The Israeli military told NPR the raid was to demolish the home of a man who had killed two Israelis at a gas station in the West Bank.
It said that during the raid, soldiers opened fire at people gathered on rooftops to throw rocks and Molotov cocktails at them.
A day after his death, Aslan’s cousin released a video Aslan sent him days earlier. In it, Aslan shyly introduces himself as “the martyr Ahmad Aslan” and says he wishes to die fighting the Israeli occupation. He points to an empty grave in the Qalandiya cemetery.
“God willing, I want my grave to be here,” he says. “Here is Yasser, and here is Ahmad Aslan’s.”
Yasser was his best friend, whose family says also died in an Israeli military raid a few months earlier.
A week later, the Aslan family was still receiving mourners paying their condolences. His mother, Amina Aslan, wore all black and maintained a brave face. She said he would always talk about hoping to die fighting the occupation, a topic that would make her mad. She pulled out a text message exchange they had a few days before he died.
“I told him: I swear if you keep talking like this, I will stop speaking to you!” she read out loud. “Go die!

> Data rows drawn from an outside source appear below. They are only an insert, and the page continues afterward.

Lemma get_advice_for_domain_unfold domain (w : World Args) :
  get_advice_for_domain domain w
  = let d := Py.lstrip "www." (Py.lower (Py.strip domain)) in
    match get_advice (Some d) 10 w with
    | Returns [] w' => Returns "" w'
    | Returns (a :: l) w' =>
        Returns ("[Advice for " +:+ d +:+ ": " +:+
                 String.concat "; " (map Advice.advice (a :: l)) +:+ "]") w'
    | Raises e w' => Raises e w'
    end.
Proof.
  unfold get_advice_for_domain, mbind, store_bind. cbv zeta.
  destruct (get_advice _ 10 w) as [[|a l] w'|e w']; reflexivity.
Qed.

(** Add and read back: with fewer than ten rows in the advice table,
    after [add_advice(domain, advice)] the summary
    [get_advice_for_domain(domain)] for the same domain text is the
    bracketed line, and it contains the advice text just added. *)
Theorem advice_round_trip clk domain advice (w : World Args) :
  (length (scraping_advice (db w)) < 10)%nat ->
  exists advice_id w' text,
    add_advice clk domain advice w = Returns advice_id w' /\
    get_advice_for_domain domain w' = Returns text w' /\
    Py.startswith "[Advice for " text = true /\
    Py.contains advice text = true.
Proof.
  intros Hlen.
  set (d := Py.lstrip "www." (Py.lower (Py.strip domain))).
  set (aid := next_rowid (map Advice.id (scraping_advice (db w)))).
  set (new := Advice.mk aid d advice (sql_now clk)).
  set (w' := mkWorld (mkDB (scrape_requests (db w)) (scraping_advice (db w) ++ [new]))
                     (thread_request_id w)).
  set (matching := match like_pattern (clean_domain_filter (Some d)) with
                   | Some p => List.filter (fun a => Sql.like p (Advice.domain a))
                                           (scraping_advice (db w'))
                   | None => scraping_advice (db w')
                   end).
  assert (Hnew : new ∈ matching).
  { unfold matching. simpl scraping_advice.
    destruct (Py.is_empty (Py.lower (Py.strip d))) eqn:Hb.
    - rewrite (like_pattern_blank _ Hb). apply elem_of_app. right. left.
    - rewrite (like_pattern_given _ Hb).
      apply list_elem_of_In, List.filter_In. split.
      + apply list_elem_of_In, elem_of_app. right. left.
      + cbn [Advice.domain new]. apply like_contains_complete.
        rewrite lower_idem. apply contains_lower_strip. }
  assert (Hshort : (length matching <= Z.to_nat (clamp_limit 10))%nat).
  { change (Z.to_nat (clamp_limit 10)) with 10%nat.
    assert (length (scraping_advice (db w')) <= 10)%nat
      by (simpl; rewrite length_app; simpl; lia).
    unfold matching. destruct (like_pattern (clean_domain_filter (Some d)));
      [etransitivity; [apply list_filter_length|]|]; assumption. }
  assert (Hin : new ∈ merge_sort advice_newest_first matching)
    by (rewrite merge_sort_Permutation; exact Hnew).
  assert (Hget : get_advice (Some d) 10 w'
                 = Returns (merge_sort advice_newest_first matching) w').
  { rewrite get_advice_unfold. fold matching.
    rewrite take_ge by (rewrite merge_sort_Permutation; exact Hshort).
    reflexivity. }
  exists aid, w'.
  destruct (merge_sort advice_newest_first matching) as [|a l] eqn:E;
    [inversion Hin|].
  eexists. split; [apply add_advice_unfold|].
  split; [rewrite get_advice_for_domain_unfold; fold d; cbv zeta;
          rewrite Hget; reflexivity|].
  split; [apply (startswith_app "[Advice for ")|].
  rewrite <- (append_assoc d ": "), <- (append_assoc "[Advice for ").
  apply (contains_inside advice ("[Advice for " +:+ d +:+ ": ") _ "]").
  apply contains_concat.
  apply (list_elem_of_fmap_2 Advice.advice) in Hin. exact Hin.
Qed.
(** * task_timer: the Task, TaskList and Agenda classes

    A shallow embedding of [src/TaskList.js], [src/Agenda.js] and the
    [Task] class, with the properties of the timeline and of the task
    tracker stated over it.

    Conventions of the embedding:
    - a JavaScript Number that holds a time value or a difference of time
      values is an integer or NaN ([Number]);
    - [Date] objects are mutable and shared by reference, so they live in a
      heap ([DateHeap]) and a [Task] holds references into it;
    - a [Task] held by a [TaskList] is only ever reached through [getCopy],
      so tasks are stored by value;
    - an object used as a dictionary is the list of its own properties in
      enumeration order ([Obj]);
    - a call that can throw returns an [Outcome]. *)

From Stdlib Require Import ZArith String Ascii Bool Arith Lia.
From Stdlib Require Import List Permutation Sorting.Sorted.
Import ListNotations.

Local Open Scope string_scope.
Local Open Scope Z_scope.
Local Open Scope list_scope.

(** ** Numbers *)

(** The Numbers that the timeline works with: time values of Dates and
    their differences.  All of them are integers or NaN. *)
Inductive Number : Type :=
| Int (z : Z)
| NaN.

Definition Number_eqb (a b : Number) : bool :=
  match a, b with
  | Int x, Int y => Z.eqb x y
  | NaN, NaN => true
  | _, _ => false
  end.

(** Nearest IEEE-754 double of an integer (53 bits of mantissa, ties to
    even); the identity up to 2^53. *)
Definition to_double (z : Z) : Z :=
  let a := Z.abs z in
  let e := Z.log2 a - 52 in
  if e <=? 0 then z
  else
    let q := Z.shiftr a e in
    let r := Z.land a (Z.ones e) in
    let half := Z.shiftl 1 (e - 1) in
    let q' := if r <? half then q
              else if half <? r then q + 1
              else if Z.even q then q else q + 1 in
    Z.sgn z * Z.shiftl q' e.

(** [a - b] on Numbers. *)
Definition Number_sub (a b : Number) : Number :=
  match a, b with
  | Int x, Int y => Int (to_double (x - y))
  | _, _ => NaN
  end.
(** X16.  In such a run the centers go once or more around the output:
    the output center of every right neighbour, column 0 read as
    [_output_width], lies to the right of the camera's own center, these
    distances add up to [_output_width] times the number of cameras
    centered on column 0, and at least one camera is centered there. *)
Theorem centers_wrap_output (format_angle : spec_float -> spec_float)
    (XCAM_ALIGN_AROUND : Z -> Z -> Z) (s0 s1 s2 s3 s4 : Stitcher) :
  stages_run format_angle XCAM_ALIGN_AROUND s0 s1 s2 s3 s4 ->
  arrays_fit s0 ->
  overflow_free s0 ->
  copy_areas_asserted s3 ->
  (forall k, 0 <= k < _camera_num s3 -> 0 < center_distance s3 k)
  /\ sum_cameras (center_distance s3) (Z.to_nat (_camera_num s3))
     = _output_width s3 * seam_centers s3
  /\ 1 <= seam_centers s3.
Proof.
  intros Hrun Hfit Hfree Hassert.
  destruct (stages_run_state _ _ _ _ _ _ _ Hrun Hfit Hfree)
    as (Hnum & Hfree3 & HW & Hov & Hchk & Htyped & _ & _).
  destruct (center_distances_of_state s3 Hnum Hfree3 Hov Hchk Htyped Hassert)
    as [Hpos Hsum].
  split; [exact Hpos|]. split; [exact Hsum|].
  assert (Hgt : 0 < sum_cameras (center_distance s3)
                      (Z.to_nat (_camera_num s3))).
  { apply sum_cameras_pos; [intros i Hi; apply Hpos|]; lia. }
  destruct Hfree3 as [[HW0 _] _]. rewrite Hsum in Hgt. nia.
Qed.
Lemma run_call_keeps_one_open (self : Library.t) (c : Trace.call) :
  Trace.admissible self c ->
  open_implies_held self /\ at_most_one_open (Library.database self) ->
  open_implies_held (Trace.run_call self c)
  /\ at_most_one_open (Library.database (Trace.run_call self c)).
Proof.
  intros Hadm [Hheld Hone].
  destruct c as [isbn title author publisher year copies io_ok
                |member_id name email phone address io_ok
                |member_id isbn now ts io_ok
                |member_id isbn now_test now_diff ts io_ok]; simpl in *.
  - (* add_book: the borrowing records and the members stay *)
    unfold Library.add_book, Database.add_book.
    destruct (decide (is_Some (Library.books self !! isbn))); [auto|].
    destruct io_ok; simpl; [|auto].
    destruct (decide (isbn ∈ map Database.b_isbn
                                 (Database.books (Library.database self))));
      split; auto.
  - (* add_member: a new member holds nothing, the others stay *)
    unfold Library.add_member, Database.add_member.
    destruct (decide (is_Some (Library.members self !! member_id)))
      as [|Hfresh]; [auto|].
    destruct io_ok; simpl; [|auto].
    destruct (decide (member_id ∈ map Database.m_member_id
                                      (Database.members (Library.database self))));
      [split; auto|].
    split; [|exact Hone].
    intros id isbn r Hr.
    destruct (Hheld id isbn r Hr) as (m & Hm & Hin).
    exists m. split; [|assumption]. simpl.
    rewrite lookup_insert_ne; [assumption|].
    intros ->. apply Hfresh. eauto.
  - (* borrow_book for a pair the member does not hold *)
    destruct (borrow_book_not_held_effect self member_id isbn now ts io_ok Hadm)
      as [[Hdb Hms]|(member & Hm & Habsent & Hdb & Hms)].
    + split.
      * intros id i r Hr. rewrite Hdb in Hr.
        destruct (Hheld id i r Hr) as (m & Hlook & Hin).
        exists m. rewrite Hms. auto.
      * rewrite Hdb. exact Hone.
    + assert (Hnone : open_records (Library.database self) member_id isbn = []).
      { destruct (open_records (Library.database self) member_id isbn)
          as [|r l] eqn:E; [reflexivity|].
        exfalso. apply Hadm. apply (Hheld member_id isbn r).
        rewrite E. left. }
      split.
      * intros id i r Hr. rewrite Hdb in Hr.
        destruct (decide (id = member_id /\ i = isbn)) as [[-> ->]|Hne].
        -- eexists. rewrite Hms, lookup_insert_eq. split; [reflexivity|].
           simpl. apply elem_of_app. right. apply list_elem_of_here.
        -- rewrite open_records_after_borrowing_other in Hr by assumption.
           pose proof (Hheld id i r Hr) as Hold.
           destruct (decide (id = member_id)) as [->|Hid].
           ++ destruct Hold as (m & Hlook & Hin).
              rewrite Hm in Hlook. inversion Hlook; subst m.
              eexists. rewrite Hms, lookup_insert_eq. split; [reflexivity|].
              simpl. apply elem_of_app. left. assumption.
           ++ eapply holds_insert_other; eassumption.
      * intros id i. rewrite Hdb.
        destruct (decide (id = member_id /\ i = isbn)) as [[-> ->]|Hne].
        -- rewrite open_records_after_borrowing, Hnone. simpl. lia.
        -- rewrite open_records_after_borrowing_other by assumption. apply Hone.
  - (* return_book whose write succeeds *)
    subst io_ok.
    destruct (return_book_effect self member_id isbn now_test now_diff ts)
      as [Hsame|(member & fine & Hm & Hdb & Hms)].
    + rewrite Hsame. auto.
    + split.
      * intros id i r Hr. rewrite Hdb, open_records_after_return in Hr.
        destruct (decide (id = member_id /\ i = isbn)) as [_|Hne];
          [inversion Hr|].
        pose proof (Hheld id i r Hr) as Hold.
        destruct (decide (id = member_id)) as [->|Hid].
        -- destruct Hold as (m & Hlook & Hin).
           rewrite Hm in Hlook. inversion Hlook; subst m.
           eexists. rewrite Hms, lookup_insert_eq. split; [reflexivity|].
           rewrite returned_member_borrowed_books.
           apply elem_of_remove_first_ne; [assumption|].
           intros ->. apply Hne. auto.
        -- eapply holds_insert_other; eassumption.
      * intros id i. rewrite Hdb, open_records_after_return.
        destruct (decide (id = member_id /\ i = isbn)); [simpl; lia|apply Hone].
Qed.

I’ll stop speaking to you!”
Aslan is one of a rising number of young men in the West Bank with such a death wish, according to Palestinians in the camp.
The war in Gaza, and Israel's expanding settlements in the West Bank, have made the prospect of a Palestinian state ever more distant.
Unemployment is high, and with no future in sight, hopes are even lower.
Like Aslan, many young men say that their only choice is to fight the Israeli occupation.
Some take up arms and join militant groups, others throw rocks at Israeli soldiers during raids.
Aslan’s mother said that every time there was an Israeli military incursion, her son would rush to join the youths on the streets.
In Aslan’s bedroom, his father, Nidal, pointed to items laid out neatly on his son’s bunk bed — a baseball cap, cigarette lighters, a piece of clothing blotted with blood.
He said these are all mementos his son collected and kept from his friends who were killed in Israeli raids. He said his son’s ultimate wish was to join his friends in heaven.
“Ahmed used to say, ‘sure I have friends, but those who have gone are dear to me,’ ” said Nidal Aslan.
Nuha Musleh contributed reporting in Ramallah and Jenin.